To calculate the Valium concentration at noon (12 hours after midnight), we set \(t\) to 12. \(A(12) = 20 \cdot (\frac{1}{2})^{\frac{12}{36}}\) Simplify the exponent: \(A(12) = 20 \cdot (\frac{1}{2})^{\frac{1}{3}}\) Now, calculate the amount of Valium left: \(A(12) = 20 \cdot \sqrt[3]{\frac{1}{2}} = 20 \cdot 0.7937 \approx 15.87\) At noon, the Valium concentration in the patient's bloodstream is approximately 15.87mg.

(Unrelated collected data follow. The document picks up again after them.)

Lemma matched_nonempty (normalized p : string) :
  In p THREAT_DICTIONARY -> occurs_in p normalized ->
  matched_phrases normalized <> [] /\ normalized <> "".
Proof.
  intros Hp Ho.
  assert (Hin : In p (matched_phrases normalized))
    by (apply matched_phrases_spec; now split).
  split.
  - intros E. rewrite E in Hin. contradiction.
  - intros ->. contradiction.
Qed.

(** ** Average confidence *)

Lemma fold_left_Qplus_bounds (values : list Q) (acc : Q) :
  Forall (fun q => 0 <= q <= 1)%Q values ->
  (acc <= fold_left Qplus values acc
   <= acc + inject_Z (Z.of_nat (List.length values)))%Q.
Proof.
  intros H. revert acc. induction H as [|q values Hq Hvalues IH]; intros acc.
  - simpl. change (inject_Z 0) with 0%Q. lra.
  - cbn [fold_left List.length]. specialize (IH (acc + q)%Q).
    rewrite Nat2Z.inj_succ. unfold Z.succ. rewrite inject_Z_plus.
    change (inject_Z 1) with 1%Q. lra.
Qed.

Lemma avg_conf_bounds (scored : list (string * Q)) :
  confidences_in_range scored -> (0 <= avg_conf scored <= 1)%Q.
Proof.
  intros H. destruct scored as [|f scored].
  - simpl. lra.
  - unfold avg_conf, np_mean.
    set (values := map snd (f :: scored)).
    assert (Hv : Forall (fun q => 0 <= q <= 1)%Q values).
    { unfold values. apply Forall_map. exact H. }
    pose proof (fold_left_Qplus_bounds values 0 Hv) as [Hlo Hhi].
    assert (Hn : (0 < inject_Z (Z.of_nat (List.length values)))%Q).
    { unfold values. simpl List.length. rewrite Nat2Z.inj_succ.
      unfold Qlt. simpl. lia. }
    split.
    + apply Qle_shift_div_l; [assumption | lra].
    + apply Qle_shift_div_r; [assumption | lra].
Qed.

(** ** Running the engine *)

Ltac step_engine H :=
  match type of H with
  | context [match ?m ?tr with _ => _ end] =>
      let r := fresh "r" in let tr' := fresh "tr" in let e := fresh "e" in
      destruct (m tr) as [[r|e] tr']; [|discriminate H]
  end.

Lemma detect_injection_no_text rt img tr0 raw scored tr :
  recognize rt img tr0 = (Ok (raw, scored), tr) ->
  _normalize_text raw = "" ->
  detect_injection rt img tr0
  = (Ok {| is_threat := false; risk_score := 0.0%Q;
           reason := "No readable text detected in image." |}, tr).
Proof.
  intros H Hn. unfold detect_injection, recognize, bind in *.
  step_engine H. step_engine H. unfold lift in *.
  destruct (_extract_ocr_text (py_repr rt) r0) as [[raw' scored']|e]; [|discriminate H].
  inversion H; subst. now rewrite Hn.
Qed.
(** [drawExtra] after [getForegroundFrame], with the drawing loop: the
    frame is recorded in [lastFrameDrawn] only when every step before
    returns. *)
Definition drawExtraTracks {Image : Type} (cv2 : CV2 R Image)
    (fgnoshad : Array2) (s : Player R Image)
    : Outcome (list (option (list (Z * Z) * Color))) * Player R Image :=
  match trackFeatures cv2 s with
  | (Raise e, s1) => (Failed (Builtin e), s1)
  | (Ok _, s1) =>
      match drawTracks fgnoshad (tracks s1) with
      | Failed e => (Failed e, s1)
      | Done drawn => (Done drawn, set_lastFrameDrawn (posFrames s1) s1)
      end
  end.

(** *** Vocabulary of the further properties *)

(** [m + 1] set bits in a row start at index [i] of [bits]. *)
Definition windowAt (bits : list bool) (m i : nat) : Prop :=
  forall j, i <= j <= i + m -> bits !! j = Some true.

(** A track as [addPoint] alone builds it: at least one point, the
    velocities are the differences of consecutive points, and [lastPos],
    [lastVel] are the last entries. *)
Definition derived (t : Track R) : Prop :=
  points t <> [] /\
  velocity t = zip_with Point__sub__ (tail (points t)) (points t) /\
  lastPos t = last (points t) /\
  lastVel t = last (velocity t).

End Rest.

(** ** Concrete scenes

    Rational coordinates; an image is identified by the index of the frame
    it was taken from.  The optical flow of a scene finds every point
    where it was, except that the backward pass of frame [driftAt] returns
    the first point three pixels off; [status] is the flag it reports for
    every point; [corners k] is what the detector returns on frame [k]. *)
Module Scene.

Definition black : Color := (0, 0, 0)%Z.

Definition frame (k : Z) : Frame Z := mkFrame k k (Some k) (fun _ => black).

Definition frames (n : nat) : list (Frame Z) :=
  map (fun i => frame (Z.of_nat i)) (seq 0 n).

Definition flow (status : bool) (pts : list (Q * Q))
    : list (Q * Q) * list bool * list Q :=
  (pts, map (fun _ => status) pts, map (fun _ => 0%Q) pts).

To find when the concentration reaches 10% of the initial level, we set \(A(t)\) to 10% of 20mg, which is 2mg, and solve for \(t\). \(2 = 20 \cdot (\frac{1}{2})^{\frac{t}{36}}\) First, divide both sides by the initial concentration (20mg): \(\frac{1}{10} = (\frac{1}{2})^{\frac{t}{36}}\) Next, we take the logarithm of both sides (to base 1/2) to isolate the exponent: \(log_{1/2}{(\frac{1}{10})} = \frac{t}{36}\) Now, to isolate \(t\), we can multiply both sides by 36: \(36 \times log_{1/2}{(\frac{1}{10})} = t\) Perform the calculation: \(36 \times -3.32 \approx t\) \(t \approx -119.52\) Considering that time cannot be negative, there might be an error in the question or a misunderstanding from our part. However, if we were to ignore the negative sign, the Valium concentration would reach 10% of its initial level in approximately 119.52 hours.